О, боги! Я пред вами сознаюсь
В моем великом преступленье отвращенья.
Я отвратил свой взор от бездны суеты,
Мелькают судьбы, города, мелькают лица,
И ты, о, Брут, уже один из многих, Брут, и ты...
Хочу остановиться!
Я не хочу владеть ничем,
о, ничего не говори,
я слишком много знал о превращеньях истин.
Не надо ничего, смотри,
Как хороши вот эти падающие тени листьев.
Назавтра, может быть, и это украдут.
Так будем пить, дела не столь уж плохи.
Потом о нас напишут одинаково: "продукт
Несостоявшейся эпохи".
Или вот еще:
АНГЕЛ
Выучив уроки,
ангел безутешный,
молодой, потешный,
бродит по дороге
с томиком вопросов
в переплете темном
и, как заведенный,
курит папиросы,
курит и вздыхает,
что ответов нет,
что в расцвете лет
ничего не знает...
Ночь благоухает!
Ангел безуспешный,
Голубой, поспешный,
пепел осыпает
прямо в лунный свет...
Но он Миниярове я расскажу поподробнее позже отдельно...
Бывал у Таньки еще и Миклухин.
Миклухин захаживал к ней наплывами, когда не наводился в каком-нибудь очередном своем таинственном исчезновении, "провале", "уходе в подполье", из которого он выныривал после пребывания в течение многих месяцев, теряясь иногда там даже по полгода, но вдруг все же внезапно объявлялся, звонил Таньке и приходил.

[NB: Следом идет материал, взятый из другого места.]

Lemma extracted_words (l : list (bytes * bytes)) s w :
  w ∈ fold_left (fun s (o : answer * answer) =>
    match o.2 with inr val => tdb_extract_stopword_from_row val s | inl _ => s end) (map whole l) s <->
  w ∈ s \/ exists k val, (k, val) ∈ l /\ stopword_of_row val = Some w.
Proof.
  revert s. induction l as [|[k val] l IH]; intros s; cbn [map fold_left whole snd].
  - split; [by left|]. intros [?|(k & val & Hin & _)]; [done|]. by apply not_elem_of_nil in Hin.
  - rewrite IH. unfold tdb_extract_stopword_from_row. split.
    + intros [Hin|(k' & val' & Hin & Hw)]; [|right; exists k', val'; split; [by right|done]].
      destruct (stopword_of_row val) as [w'|] eqn:Ew; [|by left]. apply elem_of_union in Hin as [->%elem_of_singleton|?]; [|by left].
      right. exists k, val. split; [left|done].
    + intros [Hin|(k' & val' & [[= -> ->]|Hin]%elem_of_cons & Hw)].
      * left. destruct (stopword_of_row val); [|done]. apply elem_of_union. by right.
      * left. rewrite Hw. apply elem_of_union. left. by apply elem_of_singleton.
      * right. by exists k', val'.
Qed.

Lemma load_table_spec d db tbl :
  split_slash (db ++ 47 :: tbl) = Some (db, tbl) -> is_Some (d !! (db ++ Lifecycle.CF_DB_TABLE_SEP ++ tbl)) ->
  spec (quiet_at d) (tdb_load_stopwords_from_table_spec (db ++ 47 :: tbl))
    (fun r e => quiet_at d e /\ exists s, r = Some s /\ forall w, w ∈ s <-> words_in d (db ++ Lifecycle.CF_DB_TABLE_SEP ++ tbl) w)
    (fun e => committed e = d).
Proof.
  intros Hs Hcf. unfold tdb_load_stopwords_from_table_spec. rewrite Hs. set (cf := db ++ _ ++ tbl) in *.
  eapply spec_bind; [eapply spec_weaken; [apply spec_conj; [apply (get_cf_law d cf)|apply quiet_get_cf]|by intros e [? ?]|
    intros r e H; exact H|by intros e [? _]]|]. intros r.
  apply (spec_pure _ (r = true)); [intros e [[_ ->] _]; by apply bool_decide_eq_true|]. intros ->. cbn [negb].
  eapply spec_bind; [eapply spec_pre; [apply (q_begin d)|by intros e [[? _] ?]]|]. intros r.
  apply (spec_pure _ (exists t, r = inr t)); [intros e (t & -> & _); by exists t|]. intros [t ->].
  eapply (spec_pre _ (quiet_txn t d [])); [|intros e (t' & [= ->] & ?); done].
  eapply spec_bind; [eapply spec_weaken; [apply spec_conj; [apply (quiet_scan d [] t cf)|apply (scan_law d [] t cf)]| |
    intros r e H; exact H|by intros e [_ ?]]|]; [by intros e [[? ?] ?]|]. intros r.
  apply (spec_pure _ (exists l, r = inr (map whole l) /\ forall k x, (k, x) ∈ l <-> db_get cf k d = Some x));
    [by intros e [[_ ?] _]|]. intros (l & -> & Hl).
  eapply spec_bind; [eapply spec_pre; [apply (q_rollback t d)|by intros e [[? _] [[? _] _]]]|]. intros ?.
  apply spec_ret. intros e He. split; [done|]. eexists. split; [reflexivity|]. intros w. rewrite extracted_words. unfold words_in.
  split; [intros [?%not_elem_of_empty|(k & x & Hin & Hw)]; [done|exists k, x; split; [by apply Hl|done]]|].
  intros (k & x & Hin & Hw). right. exists k, x. split; [by apply Hl|done].
Qed.

End quiet.

(** Every token has passed the stop-word test. *)
Lemma emit_token_no_stopword `{FtsText.charset} g (w tok : bytes) :
  tok ∈ FtsText.emit_token (fts_snapshot_opts g) w -> tok ∉ tdb_stopwords g.
Proof.
  unfold FtsText.emit_token. cbn [FtsText.stopwords fts_snapshot_opts]. repeat case_match; try (by intros ?%not_elem_of_nil).
  intros ->%list_elem_of_singleton. match goal with H : bool_decide _ = false |- _ => apply bool_decide_eq_false in H; by rewrite elem_of_elements in H end.
Qed.

Lemma tokenize_no_stopword `{FtsText.charset} g (text tok : bytes) : tok ∈ fts_tokenize g text -> tok ∉ tdb_stopwords g.
Proof.
  assert (forall w sub, tok ∈ FtsText.blend_parts (fts_snapshot_opts g) sub w -> tok ∉ tdb_stopwords g) as Hparts.
  { induction w as [|c w IH]; intros sub; cbn [FtsText.blend_parts]; [apply emit_token_no_stopword|].
    case_match; [|apply IH]. intros [?|?]%elem_of_app; [by eapply emit_token_no_stopword|by eapply IH]. }
  unfold fts_tokenize, FtsText.tokenize. generalize (S (length text)) as n. intros n. revert text.
  induction n as [|n IH]; intros text; cbn [FtsText.tokenize_loop]; [by intros ?%not_elem_of_nil|].
  destruct (FtsText.skip_separators _ text) as [|c p] eqn:Es; [by intros ?%not_elem_of_nil|].
  destruct (FtsText.scan_word _ _ _) as [[w rest] bl]. unfold FtsText.word_tokens.
  intros [[?|Hb]%elem_of_app|?]%elem_of_app; [by eapply emit_token_no_stopword| |by eapply IH].
  destruct bl; [by eapply Hparts|by apply not_elem_of_nil in Hb].
Qed.

(** Once the stop-word table is set, the stop words are exactly the words in its rows, and no text
    gives one of them as a token: a word stored in a row, with its length in one byte or two, is never
    indexed in its lower-case form. *)
Lemma stopword_table_respected {E T : Type} `{!TidesDb E T, !FamilyDb E T, !QuietDb E T, !QuietFamilies E T} `{FtsText.charset}
    (d : store) (g : fts_globals) (db tbl : bytes) :
  split_slash (db ++ 47 :: tbl) = Some (db, tbl) -> is_Some (d !! (db ++ Lifecycle.CF_DB_TABLE_SEP ++ tbl)) ->
  spec (quiet_at d) (tdb_ft_stopword_table_update (Some (db ++ 47 :: tbl)) g)
    (fun g' e => quiet_at d e /\
       (forall w, w ∈ tdb_stopwords g' <-> words_in d (db ++ Lifecycle.CF_DB_TABLE_SEP ++ tbl) w) /\
       forall k fields bitmap wide w text, word_fits bitmap wide w ->
         db_get (db ++ Lifecycle.CF_DB_TABLE_SEP ++ tbl) k d = Some (word_row fields bitmap wide w) ->
         map tolower w ∉ fts_tokenize g' text)
    (fun e => committed e = d).
Proof.
  intros Hs Hcf. unfold tdb_ft_stopword_table_update.
  destruct (db ++ 47 :: tbl) as [|c spec0] eqn:Ed; [by destruct db|]. rewrite <- Ed in *.
  eapply spec_bind; [by apply (load_table_spec d db tbl)|]. intros r. apply spec_ret.
  intros e (He & s & -> & Hw). split; [done|]. cbn [tdb_stopwords set_words default]. split; [done|].
  intros k fields bitmap wide w text Hfit Hget Htok. apply tokenize_no_stopword in Htok. apply Htok. apply Hw.
  exists k, (word_row fields bitmap wide w). split; [done|]. by apply stopword_reads_back.
Qed.

(** ** A concrete table *)

Definition ex_globals : fts_globals := {|
  srv_fts_min_word_len := 3; srv_fts_max_word_len := 84; srv_fts_blend_chars := None; tdb_blend_char_map := fun _ => false;
  srv_ft_stopword_table := None; tdb_stopwords := tdb_load_default_stopwords |}.

Definition ex_words : store := {[bs "db__stop" := {[[1; 7] := word_row 1 [0] false (bs "Never")]}]}.

End FtsWords.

В студенческие годы, когда Танька училась с Миклухиным в Библиотечном институте, она часто приносила домой его, сделанные им разноцветной шариковой ручкой, маленькие рисунки, которыми он развлекался на лекциях, рисуя их на простой, вырванной из тетради бумаге в клетку. Рисовал Миклухин просто фантастически, он являлся объектом восхищения всех студентов с их факультета. Несмотря на примитивность материалов, какие он использовал, рисунки у него были необыкновенно хороши. Ими можно было залюбоваться. Может быть, это не была в строгом общепринятом смысле академическая графика, не акварель, не гуашь, и даже не тушь, не карандаш, а шариковая ручка, может быть, недостаточно она была профессиональна, в каком-нибудь
там композиционном или колоритном смысле, трудно сказать, хотя рисовать он умел, он всегда оформлял все альманахи, газеты, вечера, клубные встречи на факультете и считался лучшим художником по всему институту, но эти его рисуночки на обрывках - были качественно, умело, талантливо - это бесспорно - и одной только пастой сделанные, доведенные до глубины философской обобщенности иллюстрации его всегда оригинальных, своеобразных мыслей, представлений, рассуждений, толкований общеизвестных истин, вечных вопросов, его раздумий на злобу дня, графические решения афоризмов, поговорок, попытки по-новому, по-своему взглянуть на жизнь и разобраться во множестве окружающих нас вещей. У него была заранее заданная манера, заданный условный мир, который он изображал традиционным, уходящим в бесконечную перспективу кафельным набором одинаковых плиточек, пробитых в четырех местах гвоздиками, что иногда составляло и стены этого мира и потолок, и между которых и на которых и располагались все его "творения" и "объекты", фантастические существа, будящие мысли и воображение своей символикой фигуры, странные предметы в странных же ситуациях, неожиданные, но глубоко продуманные, интересные, остроумные образования: "Белое солнце пустыни", "НТР", "А жизнь продолжается", шар с превосходно выписанной таинственной тенью, вернее даже сказать, сенью от него, на который время от времени откуда-то сверху падают и разбиваются, стекая по его круглой, гладчайшей, полированной поверхности красивые карминно-красные капли, под названием "Вечность".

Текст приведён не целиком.